En un mundo moderno lleno de infinitas opciones y distracciones, pero vacío de sentido, la respuesta a esa pregunta no está clara para muchos, especialmente para los adultos jóvenes. Han perdido la esperanza, y no me refiero a un sentimiento. Tomando prestado a Tomás de Aquino, una cultura cada vez más secular ha eliminado cualquier convicción real de que es posible siquiera “participar de la bondad de Dios”.
Demasiadas de nuestras políticas públicas no sólo ignoran la plenitud de lo que somos como seres humanos, sino que no tienen en cuenta que nuestra cultura es tan escasa en esperanza. Por ejemplo, el impacto de los cierres, el distanciamiento social y el aislamiento prolongado no puede medirse en términos meramente económicos. Así, también, cualquier evaluación de los medicamentos que se aprueban y se ponen a disposición del público debería, como mínimo, tener en cuenta el aumento de las muertes por sobredosis.
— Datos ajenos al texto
(* ===== verification/Printf.v ===== *)
(** * Formatted output (printf.c; console.c: printint, cprintf)

    What is written, as the list of its characters.  An argument is the 32-bit
    word the code reads at [ap]; [str a] is the string at address [a].  Reading
    past the last argument, or writing past the 16 characters of the digit
    buffer, is [None]. *)

From S2P Require Import Prelude CString.
Local Open Scope Z_scope.

Module Printf.

(** The two static tables of digits. *)
Definition digits_upper : list Z := [48;49;50;51;52;53;54;55;56;57;65;66;67;68;69;70].
Definition digits_lower : list Z := [48;49;50;51;52;53;54;55;56;57;97;98;99;100;101;102].

(** [do buf[i++] = digits[x % base]; while((x /= base) != 0);] with room for
    [fuel] more characters. *)
Fixpoint put_digits (fuel : nat) (table : list Z) (x base : Z) : option (list Z) :=
  match fuel with
  | O => None
  | S fuel =>
      let d := nth (Z.to_nat (x mod base)) table 0 in
      let x := x / base in
      if x =? 0 then Some [d] else option_map (cons d) (put_digits fuel table x base)
  end.

Definition printint (table : list Z) (xx base : Z) (sgn : bool) : option (list Z) :=
  let neg := sgn && (xx <? 0) in
  let x := if neg then u32 (- xx) else u32 xx in
  match put_digits 16 table x base with
  | None => None
  | Some buf =>
      if neg then if decide (length buf < 16)%nat then Some (rev (buf ++ [45])) else None
      else Some (rev buf)
  end.

Definition null_string : list Z := [40; 110; 117; 108; 108; 41].

Section printf.
Context (str : Z → list Z).
Definition string_at (a : Z) : list Z := if a =? 0 then null_string else str a.

(** [state] is ['%'] after a percent sign. *)
Fixpoint printf_from (state : bool) (fmt : list Z) (ap : list Z) : option (list Z) :=
  match fmt with
  | [] => Some []
  | c :: fmt =>
      if negb state then
        if c =? 37 then printf_from true fmt ap else option_map (cons c) (printf_from false fmt ap)
      else if c =? 100 then
        match ap with
        | a :: ap => o ← printint digits_upper (i32 a) 10 true; option_map (app o) (printf_from false fmt ap)
        | [] => None
        end
      else if (c =? 120) || (c =? 112) then
        match ap with
        | a :: ap => o ← printint digits_upper (i32 a) 16 false; option_map (app o) (printf_from false fmt ap)
        | [] => None
        end
      else if c =? 115 then
        match ap with
        | a :: ap => option_map (app (string_at a)) (printf_from false fmt ap)
        | [] => None
        end
      else if c =? 99 then
        match ap with
        | a :: ap => option_map (cons (u8 a)) (printf_from false fmt ap)
        | [] => None
        end
      else if c =? 37 then option_map (cons c) (printf_from false fmt ap)
      else option_map (app [37; c]) (printf_from false fmt ap)
  end.
Definition printf (fmt ap : list Z) : option (list Z) := printf_from false fmt ap.

(** cprintf looks at the character after the percent sign at once. *)
Fixpoint cprintf (fmt : list Z) (argp : list Z) : option (list Z) :=
  match fmt with
  | [] => Some []
  | c :: fmt =>
      if negb (c =? 37) then option_map (cons c) (cprintf fmt argp) else
      match fmt with
      | [] => Some []
      | c :: fmt =>
          if c =? 100 then
            match argp with
            | a :: argp => o ← printint digits_lower (i32 a) 10 true; option_map (app o) (cprintf fmt argp)
            | [] => None
            end
          else if (c =? 120) || (c =? 112) then
            match argp with
            | a :: argp => o ← printint digits_lower (i32 a) 16 false; option_map (app o) (cprintf fmt argp)
            | [] => None
            end
          else if c =? 115 then
            match argp with
            | a :: argp => option_map (app (string_at a)) (cprintf fmt argp)
            | [] => None
            end
          else if c =? 37 then option_map (cons 37) (cprintf fmt argp)
          else option_map (app [37; c]) (cprintf fmt argp)
      end
  end.
End printf.

(** ** The digits of a number *)

(** Their value, least significant digit first. *)
Fixpoint value (base : Z) (ds : list Z) : Z :=
  match ds with [] => 0 | d :: ds => d + base * value base ds end.

(** Character [c] stands for the digit [d] in a table. *)
Definition denotes (table : list Z) (base : Z) (c d : Z) : Prop := 0 <= d < base ∧ c = nth (Z.to_nat d) table 0.

Lemma put_digits_spec table base : 2 <= base → ∀ k fuel x, 0 <= x < base ^ Z.of_nat k → (0 < k <= fuel)%nat →
  ∃ buf ds, put_digits fuel table x base = Some buf ∧ Forall2 (denotes table base) buf ds ∧
    value base ds = x ∧ (0 < length buf <= k)%nat.
Proof.
  intros Hb. induction k as [|k IH]; intros fuel x Hx Hf; [lia|]. destruct fuel as [|fuel]; [lia|]. cbn [put_digits].
  pose proof (Z.div_mod x base ltac:(lia)) as Hdm. pose proof (Z.mod_pos_bound x base ltac:(lia)) as Hm.
  assert (Hd : denotes table base (nth (Z.to_nat (x mod base)) table 0) (x mod base)) by done.
  destruct (Z.eqb_spec (x / base) 0) as [E|E].
  - exists [nth (Z.to_nat (x mod base)) table 0], [x mod base]. split; [done|]. split; [constructor; [done|constructor]|].
    cbn [value length]. split; lia.
  - assert (Hq : 0 <= x / base) by (apply Z.div_pos; lia).
    assert (Hq2 : x / base < base ^ Z.of_nat k).
    { apply Z.div_lt_upper_bound; [lia|]. rewrite Nat2Z.inj_succ, Z.pow_succ_r in Hx by lia. lia. }
    destruct k as [|k]; [cbn in Hq2; lia|].
    destruct (IH fuel (x / base)) as (buf & ds & -> & F & V & L); [lia|lia|].
    exists (nth (Z.to_nat (x mod base)) table 0 :: buf), (x mod base :: ds). split; [done|]. split; [by constructor|].
    cbn [value length]. rewrite V. split; lia.
Qed.

(** ** Reading a number back *)

Lemma i32_cong a b : a mod w32 = b mod w32 → i32 a = i32 b.
Proof.
  intros H. unfold i32. f_equal. rewrite <-(Zplus_mod_idemp_l a), <-(Zplus_mod_idemp_l b), H. done.
Qed.
Lemma i32_mod a : i32 a mod w32 = a mod w32.
Proof.
  unfold i32. rewrite Zminus_mod_idemp_l. f_equal. lia.
Qed.

(** The decimal digits of printf are those atoi knows. *)
Lemma decimal c d : denotes digits_upper 10 c d → c = 48 + d ∧ 0 <= d < 10.
Proof.
  intros [Hd ->]. split; [|done]. assert (H : d = 0 ∨ d = 1 ∨ d = 2 ∨ d = 3 ∨ d = 4 ∨ d = 5 ∨ d = 6 ∨ d = 7 ∨ d = 8 ∨ d = 9) by lia.
  destruct H as [->|[->|[->|[->|[->|[->|[->|[->|[->| ->]]]]]]]]]; reflexivity.
Qed.

Lemma digits_app acc l1 l2 :
  Forall (λ c, 48 <= c <= 57) l1 → CString.digits 10 57 acc (l1 ++ l2) = CString.digits 10 57 (CString.digits 10 57 acc l1) l2.
Proof.
  revert acc; induction l1 as [|c l1 IH]; intros acc H; [done|]. apply Forall_cons in H as [Hc H]. cbn [app CString.digits].
  rewrite (proj2 (Z.leb_le 48 c)), (proj2 (Z.leb_le c 57)) by lia. cbn [andb]. by apply IH.
Qed.

(** Reading digits, most significant first, gives their value in 32 bits. *)
Lemma digits_value buf ds :
  Forall2 (denotes digits_upper 10) buf ds → CString.digits 10 57 0 (rev buf) mod w32 = value 10 ds mod w32.
Proof.
  induction 1 as [|c d buf ds H F IH]; [done|]. apply decimal in H as [-> Hd]. cbn [rev value].
  assert (Hall : Forall (λ c, 48 <= c <= 57) (rev buf)).
  { apply Forall_rev. clear IH. induction F as [|c' d' buf ds H' F IH]; constructor; [|done].
    apply decimal in H' as [-> ?]. lia. }
  rewrite digits_app by done. cbn [CString.digits].
  rewrite (proj2 (Z.leb_le 48 _)), (proj2 (Z.leb_le _ 57)) by lia. cbn [andb]. rewrite i32_mod.
  replace (i32 (CString.digits 10 57 0 (rev buf) * 10) + (48 + d) - 48) with (i32 (CString.digits 10 57 0 (rev buf) * 10) + d) by lia.
  rewrite <-Zplus_mod_idemp_l, i32_mod, <-Zmult_mod_idemp_l, IH, Zmult_mod_idemp_l, Zplus_mod_idemp_l. f_equal. lia.
Qed.

Lemma rev_digits buf ds : Forall2 (denotes digits_upper 10) buf ds → (0 < length buf)%nat →
  ∃ c r, rev buf = c :: r ∧ 48 <= c <= 57.
Proof.
  intros F Hl. destruct (rev buf) as [|c r] eqn:E.
  - apply (f_equal length) in E. rewrite length_rev in E. cbn in E. lia.
  - exists c, r. split; [done|]. assert (Hin : c ∈ buf) by (apply list_elem_of_In, in_rev; rewrite E; left; done).
    apply list_elem_of_lookup in Hin as [i Hi]. destruct (Forall2_lookup_l _ _ _ _ _ F Hi) as (d & _ & H).
    apply decimal in H as [-> ?]. lia.
Qed.

(** What printf writes for %d fits its 16-character buffer and atoi reads
    it back as the same number, for every 32-bit integer, the least one too,
    whose absolute value is not an int. *)
Theorem printint_atoi (n : Z) :
  -2147483648 <= n < 2147483648 →
  ∃ out, printint digits_upper n 10 true = Some out ∧ (length out <= 16)%nat ∧ CString.atoi out = n.
Proof.
  intros Hn. unfold printint. cbn [andb]. set (x := if n <? 0 then u32 (- n) else u32 n).
  assert (Hx : x = Z.abs n). { unfold x. destruct (Z.ltb_spec n 0); rewrite u32_small; unfold w32; lia. }
  destruct (put_digits_spec digits_upper 10 ltac:(lia) 10 16 x) as (buf & ds & -> & F & V & L); [cbn; lia|lia|].
  pose proof (digits_value buf ds F) as HV. destruct (rev_digits buf ds F ltac:(lia)) as (c & r & Er & Hc).
  rewrite V, Hx in HV. destruct (Z.ltb_spec n 0) as [Hneg|Hpos].
  - rewrite decide_True by lia. rewrite rev_app_distr. cbn [rev app]. eexists. split; [done|].
    split; [cbn [length]; rewrite length_rev; lia|]. unfold CString.atoi, CString.ato. cbn -[i32 CString.digits].
    transitivity (i32 n); [|by apply i32_small]. apply i32_cong. rewrite Z.opp_eq_mul_m1, Z.mul_comm, <-Zmult_mod_idemp_r, HV, Zmult_mod_idemp_r.
    f_equal. lia.
  - rewrite Er in *. eexists. split; [done|]. split; [rewrite <-Er, length_rev; lia|].
    unfold CString.atoi, CString.ato. cbn [CString.skip_spaces]. rewrite (proj2 (Z.eqb_neq c 32)) by lia. cbv zeta iota beta.
    rewrite (proj2 (Z.eqb_neq c 45)), (proj2 (Z.eqb_neq c 43)) by lia. cbn [orb].
    transitivity (i32 n); [|by apply i32_small]. apply i32_cong. rewrite Z.mul_1_l, HV. f_equal. lia.
Qed.
Lemma printint_atoi_witness :
  ∃ out, printint digits_upper (-2147483648) 10 true = Some out ∧ CString.atoi out = -2147483648.
Proof.
  destruct (printint_atoi (-2147483648)) as (out & E & _ & H); [lia|]. exists out. exact (conj E H).
Defined.

(** ** printf and cprintf *)

(** No percent sign is followed by [c], [x] or [p]. *)
Fixpoint common (state : bool) (fmt : list Z) : Prop :=
  match fmt with
  | [] => True
  | c :: fmt => if state then (c ≠ 99 ∧ c ≠ 120 ∧ c ≠ 112) ∧ common false fmt else common (c =? 37) fmt
  end.

Lemma decimal_tables n : printint digits_lower n 10 true = printint digits_upper n 10 true.
Proof.
  assert (H : ∀ fuel x, put_digits fuel digits_lower x 10 = put_digits fuel digits_upper x 10).
  { induction fuel as [|fuel IH]; intros x; [done|]. cbn [put_digits]. rewrite IH.
    assert (E : nth (Z.to_nat (x mod 10)) digits_lower 0 = nth (Z.to_nat (x mod 10)) digits_upper 0); [|by rewrite E].
    pose proof (Z.mod_pos_bound x 10 ltac:(lia)) as Hm. set (d := x mod 10) in *. clearbody d.
    assert (Hd : d = 0 ∨ d = 1 ∨ d = 2 ∨ d = 3 ∨ d = 4 ∨ d = 5 ∨ d = 6 ∨ d = 7 ∨ d = 8 ∨ d = 9) by lia.
    destruct Hd as [->|[->|[->|[->|[->|[->|[->|[->|[->| ->]]]]]]]]]; reflexivity. }
  unfold printint. by rewrite H.
Qed.

(** Induction on a format by one or two characters. *)
Lemma format_ind (P : list Z → Prop) :
  P [] → (∀ c, P [c]) → (∀ c c1 fmt, P fmt → P (c1 :: fmt) → P (c :: c1 :: fmt)) → ∀ fmt, P fmt.
Proof.
  intros H0 H1 H2 fmt. assert (H : P fmt ∧ ∀ c, P (c :: fmt)); [|by apply H].
  induction fmt as [|c1 fmt [IH1 IH2]]; [auto|]. split; [auto|]. intros c. auto.
Qed.

Lemma cprintf_plain str c fmt ap : c ≠ 37 → cprintf str (c :: fmt) ap = option_map (cons c) (cprintf str fmt ap).
Proof. intros H. cbn [cprintf]. by rewrite (proj2 (Z.eqb_neq _ _) H). Qed.
Lemma printf_plain str c fmt ap : c ≠ 37 → printf_from str false (c :: fmt) ap = option_map (cons c) (printf_from str false fmt ap).
Proof. intros H. cbn [printf_from negb]. by rewrite (proj2 (Z.eqb_neq _ _) H). Qed.

(** Printf of the user library, a state machine over the characters, and
    cprintf of the kernel, which reads the directive ahead, write the same text
    for every format and arguments as long as no directive is %c (which the
    kernel lacks), %x or %p (whose digits differ in case), also for unknown
    directives, a trailing percent sign and missing arguments. *)
Theorem printf_cprintf (str : Z → list Z) (fmt ap : list Z) :
  common false fmt → printf str fmt ap = cprintf str fmt ap.
Proof.
  unfold printf. revert ap. induction fmt as [|c|c c1 fmt IH1 IH2] using format_ind; intros ap H; [done| |].
  - cbn [printf_from cprintf negb]. by destruct (c =? 37).
  - cbn [common] in H. destruct (Z.eqb_spec c 37) as [->|E].
    + cbn [printf_from cprintf negb Z.eqb]. destruct H as [(Hc & Hx & Hp) H].
      rewrite (proj2 (Z.eqb_neq c1 99)), (proj2 (Z.eqb_neq c1 120)), (proj2 (Z.eqb_neq c1 112)) by done. cbn [orb].
      destruct (c1 =? 100); [destruct ap as [|a ap]; [done|]; rewrite decimal_tables; destruct (printint _ _ _ _); [cbn; by rewrite IH1|done]|].
      destruct (c1 =? 115); [destruct ap as [|a ap]; [done|]; by rewrite IH1|].
      destruct (Z.eqb_spec c1 37) as [->|]; by rewrite IH1.
    + rewrite cprintf_plain, <-IH2 by done. by apply printf_plain.
Qed.
Lemma printf_cprintf_witness :
  common false [104; 105; 32; 37; 100; 32; 37; 115; 37] ∧
  printf (λ _, [97]) [104; 105; 32; 37; 100; 32; 37; 115; 37] [4294967295; 4096] =
  cprintf (λ _, [97]) [104; 105; 32; 37; 100; 32; 37; 115; 37] [4294967295; 4096].
Proof.
  assert (H : common false [104; 105; 32; 37; 100; 32; 37; 115; 37]) by (vm_compute; repeat split; discriminate).
  split; [exact H|]. apply (printf_cprintf (λ _, [97]) _ _ H).
Defined.
End Printf.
No podemos seguir evitando las preguntas incómodas sobre el valor humano y los beneficios farmacéuticos.
Y lo que es más importante, los índices de muertes por desesperación deberían llevarnos a replantearnos qué es la esperanza y de dónde viene. No puedo imaginar que alguien diga realmente que las cosas son más importantes que las personas, o que nuestros teléfonos significan más que nuestros hijos, o que estamos mejor solos y autónomos que con otros, y mutuamente responsables. O que consumir sin sentido entretenimiento diseñado sólo para provocar o distraer es la verdadera definición de “la buena vida”.
Sin embargo, sin argumentos, y a través de la persistente y perpetua habituación de nuestras almas, muchas personas se han convencido de ello. La evidencia se encuentra no en lo que decimos, sino en las formas desesperadas en que vivimos.
El verdadero culpable aquí es una visión del mundo descrita por el profeta Isaías hace siglos, que nos insta a gastar dinero en lo que no es pan y a trabajar por lo que no puede satisfacer. Hoy se nos insta a gastar nuestros recursos y a buscar la satisfacción en las cosas, el sexo, el estado y el yo. Los innumerables estadounidenses que recurren a los anestésicos para adormecer su decepción son la prueba de que estas cosas no pueden satisfacer.
¿Quién más puede hacer frente a esta pandemia de desesperación en toda la cultura sino la Iglesia? ¿Quién más, si no nosotros, compañeros mendigos que hemos encontrado el Pan de Vida? En una sociedad que se muere literalmente de desesperación, “estar siempre dispuestos a dar razón de la esperanza que tenéis a quien os la pida”, no es una mera sugerencia. Es una llamada. Es una cuestión de vida o muerte.